(Source material)

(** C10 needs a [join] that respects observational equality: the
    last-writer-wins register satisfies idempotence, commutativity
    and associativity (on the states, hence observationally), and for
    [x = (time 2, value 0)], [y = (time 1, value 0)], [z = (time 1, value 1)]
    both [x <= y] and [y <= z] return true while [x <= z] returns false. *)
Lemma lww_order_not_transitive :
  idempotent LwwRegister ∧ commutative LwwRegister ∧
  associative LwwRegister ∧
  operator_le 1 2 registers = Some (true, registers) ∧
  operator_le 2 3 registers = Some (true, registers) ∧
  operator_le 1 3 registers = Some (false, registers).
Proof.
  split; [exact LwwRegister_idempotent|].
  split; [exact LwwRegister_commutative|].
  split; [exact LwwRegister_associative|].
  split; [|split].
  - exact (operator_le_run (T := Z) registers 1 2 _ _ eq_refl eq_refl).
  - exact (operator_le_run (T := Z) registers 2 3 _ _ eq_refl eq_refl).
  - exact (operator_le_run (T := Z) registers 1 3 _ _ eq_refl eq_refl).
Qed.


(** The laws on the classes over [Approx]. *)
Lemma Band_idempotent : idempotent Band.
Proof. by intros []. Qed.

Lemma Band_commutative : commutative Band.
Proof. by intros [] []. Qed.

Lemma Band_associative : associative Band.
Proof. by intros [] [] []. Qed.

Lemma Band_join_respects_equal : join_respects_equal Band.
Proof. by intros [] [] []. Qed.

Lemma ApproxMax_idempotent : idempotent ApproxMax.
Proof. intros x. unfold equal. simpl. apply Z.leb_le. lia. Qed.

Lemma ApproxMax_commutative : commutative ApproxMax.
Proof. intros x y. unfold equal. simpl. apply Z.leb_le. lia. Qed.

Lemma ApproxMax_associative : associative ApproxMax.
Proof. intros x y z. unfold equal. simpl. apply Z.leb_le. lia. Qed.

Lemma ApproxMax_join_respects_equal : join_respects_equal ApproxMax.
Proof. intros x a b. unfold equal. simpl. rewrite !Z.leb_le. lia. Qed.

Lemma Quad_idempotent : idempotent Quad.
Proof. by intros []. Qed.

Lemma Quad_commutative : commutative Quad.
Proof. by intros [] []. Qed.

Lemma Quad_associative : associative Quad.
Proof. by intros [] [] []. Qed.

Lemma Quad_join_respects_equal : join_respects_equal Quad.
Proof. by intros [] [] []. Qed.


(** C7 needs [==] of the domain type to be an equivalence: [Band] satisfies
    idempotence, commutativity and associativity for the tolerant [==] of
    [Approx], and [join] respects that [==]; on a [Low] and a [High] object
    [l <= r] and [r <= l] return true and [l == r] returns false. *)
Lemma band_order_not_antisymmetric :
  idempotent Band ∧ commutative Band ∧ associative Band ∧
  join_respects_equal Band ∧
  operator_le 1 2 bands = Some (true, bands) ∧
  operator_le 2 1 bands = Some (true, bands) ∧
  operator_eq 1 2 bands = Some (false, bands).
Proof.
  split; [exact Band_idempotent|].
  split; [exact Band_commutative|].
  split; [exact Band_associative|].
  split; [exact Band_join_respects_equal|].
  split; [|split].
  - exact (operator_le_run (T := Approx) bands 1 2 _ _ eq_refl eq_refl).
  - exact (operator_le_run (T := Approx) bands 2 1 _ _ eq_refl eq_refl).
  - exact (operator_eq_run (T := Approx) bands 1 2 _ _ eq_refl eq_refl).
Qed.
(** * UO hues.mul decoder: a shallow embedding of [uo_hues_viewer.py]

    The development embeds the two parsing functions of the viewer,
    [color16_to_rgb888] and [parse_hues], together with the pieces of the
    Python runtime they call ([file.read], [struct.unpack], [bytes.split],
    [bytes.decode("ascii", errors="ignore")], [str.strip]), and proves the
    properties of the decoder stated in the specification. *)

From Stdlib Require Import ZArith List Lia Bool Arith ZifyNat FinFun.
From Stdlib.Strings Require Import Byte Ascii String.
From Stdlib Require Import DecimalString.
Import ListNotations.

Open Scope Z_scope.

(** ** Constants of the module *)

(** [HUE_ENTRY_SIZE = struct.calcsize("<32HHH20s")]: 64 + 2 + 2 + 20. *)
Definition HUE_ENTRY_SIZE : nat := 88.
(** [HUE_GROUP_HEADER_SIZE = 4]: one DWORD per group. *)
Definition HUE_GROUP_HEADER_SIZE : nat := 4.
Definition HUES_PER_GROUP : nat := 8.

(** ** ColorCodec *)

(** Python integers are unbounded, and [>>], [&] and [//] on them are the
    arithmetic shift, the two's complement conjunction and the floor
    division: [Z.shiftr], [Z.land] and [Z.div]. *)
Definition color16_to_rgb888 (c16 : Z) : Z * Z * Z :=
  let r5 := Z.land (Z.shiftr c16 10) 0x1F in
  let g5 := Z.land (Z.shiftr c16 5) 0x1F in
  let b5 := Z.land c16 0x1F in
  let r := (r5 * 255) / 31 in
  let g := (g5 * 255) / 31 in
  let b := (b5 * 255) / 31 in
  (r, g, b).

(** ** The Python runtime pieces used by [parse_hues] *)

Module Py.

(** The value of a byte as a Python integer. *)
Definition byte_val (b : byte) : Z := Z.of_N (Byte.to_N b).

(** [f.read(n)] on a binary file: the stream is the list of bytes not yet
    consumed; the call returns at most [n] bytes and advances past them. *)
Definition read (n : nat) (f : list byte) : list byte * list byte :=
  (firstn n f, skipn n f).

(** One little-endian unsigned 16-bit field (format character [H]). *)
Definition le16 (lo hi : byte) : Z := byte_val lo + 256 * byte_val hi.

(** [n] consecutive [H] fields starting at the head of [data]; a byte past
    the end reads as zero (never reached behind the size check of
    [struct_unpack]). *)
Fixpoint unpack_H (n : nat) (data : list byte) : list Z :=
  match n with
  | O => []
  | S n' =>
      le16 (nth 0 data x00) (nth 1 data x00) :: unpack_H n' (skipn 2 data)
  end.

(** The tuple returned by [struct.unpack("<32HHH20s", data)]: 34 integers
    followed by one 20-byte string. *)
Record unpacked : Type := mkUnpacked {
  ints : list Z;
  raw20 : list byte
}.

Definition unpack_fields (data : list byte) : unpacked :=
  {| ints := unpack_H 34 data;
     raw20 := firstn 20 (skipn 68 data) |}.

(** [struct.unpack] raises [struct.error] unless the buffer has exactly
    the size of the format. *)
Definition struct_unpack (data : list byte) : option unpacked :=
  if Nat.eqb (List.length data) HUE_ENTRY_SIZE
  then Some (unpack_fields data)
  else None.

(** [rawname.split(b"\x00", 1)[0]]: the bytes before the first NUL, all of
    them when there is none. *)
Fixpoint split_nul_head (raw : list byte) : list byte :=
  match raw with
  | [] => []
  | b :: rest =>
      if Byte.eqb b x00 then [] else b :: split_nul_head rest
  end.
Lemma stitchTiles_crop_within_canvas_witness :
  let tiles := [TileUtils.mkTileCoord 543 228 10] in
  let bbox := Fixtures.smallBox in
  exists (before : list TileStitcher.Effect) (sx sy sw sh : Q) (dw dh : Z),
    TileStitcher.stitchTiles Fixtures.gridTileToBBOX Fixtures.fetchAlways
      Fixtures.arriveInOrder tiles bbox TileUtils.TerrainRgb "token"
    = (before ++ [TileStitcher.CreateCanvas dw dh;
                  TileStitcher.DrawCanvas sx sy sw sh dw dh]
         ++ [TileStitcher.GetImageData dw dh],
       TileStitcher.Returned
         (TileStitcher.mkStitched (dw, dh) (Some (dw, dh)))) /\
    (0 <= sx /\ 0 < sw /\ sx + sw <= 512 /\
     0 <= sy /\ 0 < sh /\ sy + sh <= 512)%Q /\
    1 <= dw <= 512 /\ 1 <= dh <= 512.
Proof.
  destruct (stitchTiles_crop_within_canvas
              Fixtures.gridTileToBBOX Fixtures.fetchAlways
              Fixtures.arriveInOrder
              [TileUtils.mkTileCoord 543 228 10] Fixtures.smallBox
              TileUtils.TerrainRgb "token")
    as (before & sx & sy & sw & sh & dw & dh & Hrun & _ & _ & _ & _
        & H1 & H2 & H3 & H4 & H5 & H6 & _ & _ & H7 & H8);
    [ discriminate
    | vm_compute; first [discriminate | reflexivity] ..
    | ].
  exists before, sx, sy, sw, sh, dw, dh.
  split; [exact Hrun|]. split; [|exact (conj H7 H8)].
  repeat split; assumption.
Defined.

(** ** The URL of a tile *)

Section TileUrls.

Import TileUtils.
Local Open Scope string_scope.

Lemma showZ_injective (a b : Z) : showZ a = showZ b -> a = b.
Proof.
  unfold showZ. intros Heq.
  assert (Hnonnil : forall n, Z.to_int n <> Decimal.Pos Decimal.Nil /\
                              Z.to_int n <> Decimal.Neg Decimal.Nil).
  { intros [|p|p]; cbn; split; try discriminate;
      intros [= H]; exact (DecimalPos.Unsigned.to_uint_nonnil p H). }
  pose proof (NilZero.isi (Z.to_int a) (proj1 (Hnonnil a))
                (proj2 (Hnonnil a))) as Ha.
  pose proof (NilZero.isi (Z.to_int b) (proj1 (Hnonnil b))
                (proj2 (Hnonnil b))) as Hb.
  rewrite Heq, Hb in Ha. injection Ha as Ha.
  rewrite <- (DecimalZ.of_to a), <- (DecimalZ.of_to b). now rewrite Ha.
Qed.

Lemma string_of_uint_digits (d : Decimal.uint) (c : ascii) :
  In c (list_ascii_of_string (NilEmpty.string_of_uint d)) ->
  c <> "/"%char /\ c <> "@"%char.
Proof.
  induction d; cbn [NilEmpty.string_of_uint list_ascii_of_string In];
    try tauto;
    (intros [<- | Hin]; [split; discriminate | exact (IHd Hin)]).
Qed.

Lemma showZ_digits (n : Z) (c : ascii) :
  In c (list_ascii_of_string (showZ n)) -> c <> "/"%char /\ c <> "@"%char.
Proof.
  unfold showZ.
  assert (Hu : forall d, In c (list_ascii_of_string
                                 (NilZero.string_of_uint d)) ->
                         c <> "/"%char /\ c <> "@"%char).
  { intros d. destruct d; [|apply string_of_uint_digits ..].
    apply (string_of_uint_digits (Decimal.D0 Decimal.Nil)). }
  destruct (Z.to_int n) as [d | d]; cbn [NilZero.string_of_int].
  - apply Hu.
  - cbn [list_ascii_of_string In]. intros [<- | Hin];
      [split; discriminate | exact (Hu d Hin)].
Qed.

(End Source material)

* **Activity**
Work out how many lines of the preceding data contain the word "Stdlib". Reply with that number only.

* **Task solution**
3